Beim zweiten Exploit, GreenPlasma, veröffentlichte Chaotic Eclipse einen PoC, dem der Code für eine vollständige System-Shell fehlt. „Der PoC erzeugt ein beliebiges Speicherabschnitt-Objekt in jedem Verzeichnisobjekt, das für System beschreibbar ist", so der Forscher; damit ließen sich verschiedene Windows-Dienste einschließlich Kernelmodustreibern manipulieren.

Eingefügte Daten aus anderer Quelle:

(** ** Redirections *)

Lemma redir_round_at acc p r ts : at_toks p (rd_toks r ++ ts) -> wf_word r.2 -> Forall wf_tok ts ->
  exists r' p', redir_round s acc p = Ret (inl (acc ++ [r'])) p' /\ on_to p p' ts /\ redir_map sl r' = rd_val r.
Proof.
  intros H Hr Hts. destruct r as [a f]. unfold rd_toks in H. cbn [fst snd app] in *.
  assert (Hw2 : Forall wf_tok (TWord f :: ts)) by (by constructor). assert (Hw : Forall wf_tok (arrow_tok a :: TWord f :: ts)) by (constructor; [destruct a; cbn; set_solver|done]).
  destruct (gettoken_at p _ _ H Hw) as (p1 & E1 & L1 & H1). destruct (gettoken_at p1 _ _ H1 Hw2) as (p2 & E2 & L2 & H2). pose proof (at_slice _ _ _ H1) as Hs. cbn [tok_text] in Hs.
  unfold redir_round. rewrite (bind_run _ _ _ _ _ (peek_at [60; 62] p _ H Hw ltac:(set_solver))). replace (next_in [60; 62] _) with true by (by destruct a). rewrite (bind_run _ _ _ _ _ E1), (bind_run _ _ _ _ _ E2). cbn [kind tok_text].
  destruct a; do 2 eexists; (split_and!; [reflexivity|split; [lia|exact H2]|]); unfold rd_val, redir_map; cbn [fst snd]; by rewrite Hs.
Qed.

Lemma redirs_loop rs : forall n acc p ts, at_toks p (rds_toks rs ++ ts) -> wf_rds rs -> Forall wf_tok ts -> next_in [60; 62] ts = false -> (length rs < n)%nat ->
  exists rs' p', loop n (redir_round s) acc p = Ret (acc ++ rs') p' /\ on_to p p' ts /\ map (redir_map sl) rs' = map rd_val rs.
Proof.
  induction rs as [|r rs IH]; intros n acc p ts H Hrs Hts Hn Hl; (destruct n as [|n]; [cbn in Hl; lia|]); cbn [loop].
  - cbn in H. exists [], p. rewrite app_nil_r. split_and!; [|by split|done]. rewrite (bind_run _ _ p (inr acc) p); [done|].
    unfold redir_round. rewrite (bind_run _ _ _ _ _ (peek_at [60; 62] p ts H Hts ltac:(set_solver))). by rewrite Hn.
  - apply Forall_cons in Hrs as [Hr Hrs]. unfold rds_toks in H. cbn [map concat] in H. rewrite <- app_assoc in H. fold (rds_toks rs) in H.
    destruct (redir_round_at acc p r _ H Hr) as (r' & p' & E & [L' H'] & Er); [by apply Forall_app; split; [apply rd_wf|]|].
    rewrite (bind_run _ _ _ _ _ E). destruct (IH n (acc ++ [r']) p' ts H' Hrs Hts Hn) as (rs' & p'' & E' & [L'' H''] & Ers); [cbn in Hl; lia|].
    exists (r' :: rs'), p''. rewrite E', <- app_assoc. split_and!; [done|split; [lia|done]|]. cbn [map]. by rewrite Er, Ers.
Qed.

Lemma rds_length rs : (length rs <= length (rds_toks rs))%nat.
Proof. induction rs as [|r rs IH]; [done|]. unfold rds_toks in *. cbn [map concat]. rewrite length_app. cbn [length rd_toks]. lia. Qed.

Lemma parseredirs_at rs p ts : at_toks p (rds_toks rs ++ ts) -> wf_rds rs -> Forall wf_tok ts -> next_in [60; 62] ts = false ->
  exists rs' p', parseredirs s p = Ret rs' p' /\ on_to p p' ts /\ map (redir_map sl) rs' = map rd_val rs.
Proof.
  intros H Hrs Hts Hn. apply (redirs_loop rs (S (S (es s))) [] p ts H Hrs Hts Hn). pose proof (at_len _ _ H ltac:(by apply Forall_app; split; [apply rd_wf|])) as Hc.
  rewrite length_app in Hc. pose proof (rds_length rs). unfold es. lia.
Qed.

(** ** Simple commands *)

(** What can come after a command, a pipeline and a line. *)
Definition stops (ts : list tok) : Prop := ts = [] \/ next_in [124; 41; 38; 59] ts = true.

Lemma next_not cs ds ts : (forall c, c ∈ cs -> c ∉ ds) -> ts = [] \/ next_in cs ts = true -> next_in ds ts = false.
Proof. intros Hs [->|H]; [done|]. destruct ts as [|[w|c|] ts]; [done|done|..]; cbn in *; apply bool_decide_eq_true in H; apply bool_decide_false; auto. Qed.

Lemma next_weaken cs ds ts : cs ⊆ ds -> ts = [] \/ next_in cs ts = true -> ts = [] \/ next_in ds ts = true.
Proof. intros Hs [->|H]; [by left|right]. destruct ts as [|[w|c|] ts]; [done|done|..]; cbn in *; apply bool_decide_eq_true in H; apply bool_decide_true; auto. Qed.

Lemma exec_stop st p ts : at_toks p ts -> Forall wf_tok ts -> stops ts -> exec_round s st p = Ret (inr st) p.
Proof.
  intros H Hts Hst. unfold exec_round. destruct st as [argv rs]. rewrite (bind_run _ _ _ _ _ (peek_at [124; 41; 38; 59] p ts H Hts ltac:(set_solver))).
  destruct Hst as [->| ->]; [|done]. cbn [next_in]. by rewrite (bind_run _ _ _ _ _ (gettoken_end p H)).
Qed.

(** An argument of the command, and the redirections after it. *)
Lemma exec_word argv rs p w rs1 ts : at_toks p (TWord w :: rds_toks rs1 ++ ts) -> wf_word w -> wf_rds rs1 -> Forall wf_tok ts -> next_in [60; 62] ts = false -> (S (length argv) < MAXARGS)%nat ->
  exists v rs1' p', exec_round s (argv, rs) p = Ret (inl (argv ++ [v], rs ++ rs1')) p' /\ on_to p p' ts /\ sl v = w /\ map (redir_map sl) rs1' = map rd_val rs1.
Proof.
  intros H Hw Hrs Hts Hn Hl. assert (Hwf : Forall wf_tok (TWord w :: rds_toks rs1 ++ ts)) by (constructor; [done|apply Forall_app; split; [by apply rd_wf|done]]).
  destruct (gettoken_at p _ _ H Hwf) as (p1 & E1 & L1 & H1). destruct (parseredirs_at rs1 p1 ts H1 Hrs Hts Hn) as (rs1' & p' & E & [L' H'] & Er).
  unfold exec_round. rewrite (bind_run _ _ _ _ _ (peek_at [124; 41; 38; 59] p _ H Hwf ltac:(set_solver))). cbn [next_in].
  rewrite (bind_run _ _ _ _ _ E1). cbn [kind tok_text]. change (97 =? 0) with false. change (negb (97 =? 97)) with false. cbv iota beta zeta. rewrite (proj2 (Nat.leb_gt _ _)) by (rewrite length_app; cbn [length]; lia).
  rewrite (bind_run _ _ _ _ _ E). do 3 eexists. split_and!; [done|split; [lia|done]|exact (at_slice _ _ _ H)|done].
Qed.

Joshua Roback, Principal Security Solution Architect bei Swimlane, betonte, jeder Weg zu System-Rechten verdiene genaue Prüfung: Bei vollständiger Ausnutzung könne eine solche Rechteausweitung Angreifern erlauben, Schutzmechanismen abzuschalten, vertrauenswürdige Prozesse zu manipulieren, Malware auszubringen oder die kompromittierte Maschine als Sprungbrett ins weitere Netzwerk zu nutzen. Ross Filipek, CISO bei Corsica Technologies, verwies darauf, dass öffentlich gemachte Zero-Days das Risiko grundsätzlich verschöben, weil sie die Zeitspanne zwischen Entdeckung und Ausnutzung verkürzten; selbst ein eingeschränkter Exploit liefere Angreifern einen Ausgangspunkt, den sie testen, anpassen und in größere Angriffsketten einbauen könnten.

SecurityWeek hat Microsoft um eine Stellungnahme zu den Zero-Day-Exploits gebeten und will den Artikel bei einer Antwort aktualisieren. Bereits zuvor hatte Chaotic Eclipse PoC-Code zu BlueHammer veröffentlicht, einem von Microsoft am April-Patchday behobenen Fehler in Windows Defender; Angreifer begannen vier Tage vor Auslieferung der Korrekturen mit dessen Ausnutzung.